Asset allocation is a crucial strategy used to ensure that a financial portfolio performs efficiently and produces maximum returns according to the financial needs of an investor.
What is Asset Allocation?
An investment portfolio usually consists of various asset classes, including equities or stocks, bonds, and cash or cash derivatives, to name a few. When creating a financial portfolio, an investor or financial advisor decides on the amount of each asset class to invest in and allocates the assets accordingly. For example, an advisor allocates 60% equities or stocks, 30% bonds and 10% cash to a portfolio.

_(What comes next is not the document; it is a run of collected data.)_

(** C2 (code): the directory [/*] has no node nested under it, yet
    [remove("/*")] fails: the path is pasted into the GLOB pattern unescaped,
    and ["/*/[^/]*"] matches ["/home/x"]. *)
Theorem remove_glob_name_blocked :
  existsb (fun r => String.prefix "/*/" (path r)) (filesystem glob_name_run) = false /\
  is_directory glob_name_run "/*" = true /\
  fst (remove glob_name_run "/*") = false /\
  snd (remove glob_name_run "/*") = glob_name_run.
Proof. vm_compute. repeat split. Qed.

Definition root_removal_ops : list op :=
  [ORemove "/home"; ORemove "/tmp"; ORemove "/usr"; ORemove "/var";
   ORemove "/welcome.txt"; ORemove "/"].

(** C3 (counterexample): once every other node is removed, [remove("/")]
    succeeds and deletes the root. *)
Lemma root_removable :
  ~ (forall ops, exists r, lookup (filesystem (run vfs_init ops)) "/" = Some r /\
                           type r = Directory).
Proof.
  intros H. destruct (H root_removal_ops) as [r [Hr _]].
  vm_compute in Hr. discriminate.
Qed.

(** C4 (counterexample): [cd /tmp] then [rm /tmp] leaves the cursor on a
    path that no longer exists. *)
Lemma cursor_dangles :
  ~ (forall ops, let st := run vfs_init ops in
                 is_directory st (current_path st) = true).
Proof.
  intros H. specialize (H [OCd "/tmp"; ORemove "/tmp"]).
  vm_compute in H. discriminate.
Qed.

(** Directories before files, as the spec words the order. *)
Definition dirs_first (l : list (string * ftype)) : Prop :=
  forall i j x y, nth_error l i = Some x -> nth_error l j = Some y ->
                  snd x = Directory -> snd y = File -> i < j.

(** C5 (counterexample): [ORDER BY type DESC] puts ['file'] before
    ['directory']; the root of the initial store lists welcome.txt first. *)
Lemma listing_files_first :
  ~ (forall l, list_directory vfs_init (Some "/") = Some l -> dirs_first l).
Proof.
  intros H.
  assert (Hl : list_directory vfs_init (Some "/") =
               Some [("welcome.txt", File); ("home", Directory); ("tmp", Directory);
                     ("usr", Directory); ("var", Directory)])
    by (vm_compute; reflexivity).
  specialize (H _ Hl 1 0 ("home", Directory) ("welcome.txt", File)
                eq_refl eq_refl eq_refl eq_refl).
  lia.
Qed.

(** C6 (counterexample): [mkdir /welcome.txt/x] succeeds although its parent
    is a file. *)
Lemma mkdir_under_file :
  ~ (forall st p, fst (create_directory st p) = true ->
                  is_directory st (dirname (normalize_path st p)) = true).
Proof.
  intros H. specialize (H vfs_init "/welcome.txt/x" eq_refl).
  vm_compute in H. discriminate.
Qed.

(** ** Order of a listing *)

(** The order the code produces, in words: files before directories, and
    names in bytewise order within one type. *)
Definition listed_before (x y : string * ftype) : Prop :=
  (snd x = File /\ snd y = Directory) \/
  (snd x = snd y /\ String.leb (fst x) (fst y) = true).

Lemma order_cmp_antisym (x y : string * ftype) :
  order_cmp y x = CompOpp (order_cmp x y).
Proof.
  unfold order_cmp. rewrite (String.compare_antisym (type_str (snd x))).
  rewrite (String.compare_antisym (fst y)).
  destruct (String.compare (type_str (snd y)) (type_str (snd x))); reflexivity.
Qed.

Lemma order_cmp_listed_before (x y : string * ftype) :
  order_cmp x y <> Gt -> listed_before x y.
Proof.
  destruct x as [nx [|]], y as [ny [|]]; unfold order_cmp, listed_before, String.leb;
    simpl; intros H.
  - right. split; [reflexivity|]. destruct (String.compare nx ny); congruence.
  - left. split; reflexivity.
  - congruence.
  - right. split; [reflexivity|]. destruct (String.compare nx ny); congruence.
Qed.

Why is Asset Allocation Important?
Asset allocation is vital to ensuring that an investment portfolio is profitable and receives a reasonable rate of return.
Determines the profitability of an investment portfolio
The percentages of assets allocated could determine the profitability of a portfolio. Load a portfolio with too many equities and not enough bonds, and the risk of losses could be much higher in volatile markets, or have too high a bond concentration, and one could risk the possibility of low returns or even losing capital due to returns lower than inflation.
Determines the risk profile of a portfolio
The percentages of various asset classes will determine the risk tolerance of an investor. Generally, a higher concentration of equities in a portfolio means higher risk and potentially higher returns. Bonds have a lower risk but also potentially lower returns. Each investor is comfortable with a specific risk profile or level of risk.
An investor with a more aggressive risk tolerance would have a higher concentration of equities or stocks and a low bond and cash concentration. This means more risk of losses but also potentially higher returns.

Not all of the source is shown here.